A: From the moment I heard about Nicole Johnson, I knew I wanted to compete at Miss America someday while wearing a pump—but I was terrified. Since then, I spent a lot of time studying current events and social issues in order to prepare for the difficult Miss Idaho and Miss America interviews. One topic that I have grown to be passionate about is the way the media distorts our definition of beauty. In reality, I believe everyone is beautiful, but since the media only provides us with a narrow, exclusive example of what they think beauty should be (tall, skinny, symmetrical, flawless), we have begun to see anything that deviates from that mold as “ugly.” That’s ridiculous!

None of us can possibly live up to those standards. I believe that the solution is for the media to expand their definition of beauty and display a broader spectrum of what it means to be beautiful. Rather than show the same supermodel over and over, we should see people of every size, shape, color, age, etc. So, I decided I had to do my part. If I took off my pump while competing, it would be equivalent to being photo-edited on the cover of a magazine. I would be hiding the so-called “flaw” that makes me unique. I wanted to show other girls that whatever their “pump” is, whatever makes them insecure or different, doesn’t make them less beautiful. They shouldn’t hide it or be ashamed. In fact, it should be celebrated!

Q: What did you think about the resulting #showmeyourpump movement that followed?

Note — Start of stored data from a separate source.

Record StandaloneWindow := mkWindow {
  w_id : string; w_org : option string; w_partner : option string; w_status : string; startTime : Z; endTime : Z;
  targetType : string; w_deviceIds : option (list string); w_siteIds : option (list string); w_groupIds : option (list string);
  w_suppressAlerts : bool; w_suppressPatching : bool; w_suppressAutomations : bool; w_suppressScripts : bool }.

Record Db := mkDb {
  devices : gmap string DeviceRow; orgs : gmap string OrgRow; memberships : list (string * string);
  groups : gmap string (option (list string)); assignments : list AssignmentRow; windows : list StandaloneWindow }.

(** ** Groups that may be execution targets *)

(** [/^[a-z][a-z0-9_]*$/] *)
Definition is_lower (c : ascii) : bool := (97 <=? code c) && (code c <=? 122).
Definition CUSTOM_FIELD_KEY_PATTERN (l : list ascii) : bool :=
  match l with
  | c :: l' => is_lower c && forallb (λ c, is_lower c || is_digit c || Ascii.eqb c "_") l'
  | [] => false
  end.

Definition getCustomFieldKey (field : string) : option string :=
  if startsWith field "custom." then
    let key := drop 7 (chars field) in if CUSTOM_FIELD_KEY_PATTERN key then Some (of_chars key) else None
  else None.

Definition EXECUTION_REFUSED_AGENT_FIELDS : list string :=
  ["hostname"; "displayName"; "tags"; "deviceRole"; "lastUser"; "helperVersion"; "agentVersion"; "software.installed";
   "software.notInstalled"].

Definition isExecutionRefusedFilterField (fieldKey : string) : bool :=
  match getCustomFieldKey fieldKey with Some _ => true | None => bool_decide (fieldKey ∈ EXECUTION_REFUSED_AGENT_FIELDS) end.

Definition getExecutionRefusedFieldsUsed (fieldsUsed : list string) : list string :=
  filter (λ f, isExecutionRefusedFilterField f = true) fieldsUsed.
(* ===== verification/ApprovalDecide.v ===== *)
(** * Deciding an approval

    [services/approvals/decideApprovalRequest.ts], [services/approvals/batchDecide.ts]
    and [createPamDecisionIntent] of [services/pamActuationLifecycle.ts].  A decision has
    two halves, which other requests may interleave with: the gates read the approval,
    the linked intent or elevation, the decider's permissions and the assurance
    ([decideGates]), and one transaction writes the approval, the elevation, the intent
    and the outbox ([decideTx]).  The check of the requester's own permission for the
    tool ([toolPermitted]) and the permissions a tool needs are parameters; audit events
    and the response body are not modelled. *)
From S2P Require Import Prelude JsText Authority Transaction Assurance StepUpGrant OperatorTask OperatorDispatch Intents Approvers.
From stdpp Require Import base tactics list strings gmap.
From Stdlib Require Import ZArith Lia.
Open Scope Z_scope.

Module Decide.
Import Permissions Levels Ladder Grants DecideGrant Intents Approvers.

(** ** The tables of the transaction *)

(** [elevation_requests], [pam_actuations], [elevation_audit]. *)
Inductive ElevationStatus := el_pending | el_approved | el_denied | el_other.
#[export] Instance ElevationStatus_eq_dec : EqDecision ElevationStatus.
Proof. solve_decision. Defined.
Record Elevation := mkElevation {
  e_id : string; e_orgId : string; e_deviceId : string; e_revision : Z; e_targetPath : option string;
  e_targetHash : option string; e_status : ElevationStatus; e_decidedBy : option string; e_denialReason : option string;
  e_grantExpiresAt : option Z }.
Inductive DesiredState := active_state | cleanup_state.
Record Actuation := mkActuation { u_elevationId : string; u_revision : Z; u_generation : Z; u_desiredState : DesiredState }.

(** [ai_tool_executions]: the status, and the session that owns it; the sessions' users. *)
Inductive ExecutionStatus := x_pending | x_approved | x_rejected | x_other.
#[export] Instance ExecutionStatus_eq_dec : EqDecision ExecutionStatus.
Proof. solve_decision. Defined.
Record Execution := mkExecution { y_status : ExecutionStatus; y_sessionId : string; y_intentId : option string }.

A: The only way I can really comprehend what people are feeling when they say I’ve inspired them is by remembering how much Nicole Johnson touched my life! But as for what the DOC [diabetes online community] has done for me—it has been incredible. I’m going to be honest: The night before I was about to compete for Miss Idaho and wear my pump on stage for the first time was terrifying. Even after my picture went viral, I’m not going to lie and say every ounce of fear was completely gone immediately. I still get stares and questions about my pump on a regular basis. But what my campaign and the overwhelming number of messages, emails, comments, shares, and even fan mail letters have shown me is that I am not alone. There are SO MANY other people out there who also wear a pump. I am not weird. I am not the only one—even though I feel like I am most of the time. That has been so incredible for me to realize, so thank you DOC!

Q: Besides using an insulin pump, what is your diabetes care routine like? When you compete in pageants, are there any extra steps you need to take?

A: I eat really healthy and love anything and everything that keeps me active, so that helps a lot in making sure my blood sugars stay in good control. I love Crossfit®, powerlifting, skiing, snowboarding, long-distance running, biking, and hiking.

My go-to snacks are peanuts, almonds, and pistachios. I also eat a lot of applesauce or a banana with peanut butter when I’m in a hurry. For the most part, I try to steer clear of unnecessary junk food (but, I will admit, chocolate cheesecake is my weakness).

When I am competing in pageants, it can be stressful and fast-paced. I try to keep my blood sugar [on the high side of my range] so I don’t go low during a time where it would be super inconvenient for everyone.

Q: What advice do you have for children with diabetes?

A: Don’t ever, ever, ever let anyone tell you that you can’t do something because of your diabetes. Be aware that it will probably make a lot of things in life more difficult, but it won’t make them impossible! Whether you want to be Miss America, a ballerina, run a marathon, etc., don’t let diabetes hold you back!

Disclaimer: The experiences and suggestions recounted in these articles are not intended as medical advice, and they are not necessarily the “typical” experiences of families with a child who has type 1 diabetes. These situations are unique to the families depicted. Families should check with their healthcare professionals regarding the treatment of type 1 diabetes and the frequency of blood glucose monitoring.

Miss America is a registered trademark of the Miss America Organization. CrossFit is a registered trademark of CrossFit, Inc. All other trademarks are the property of their respective owners.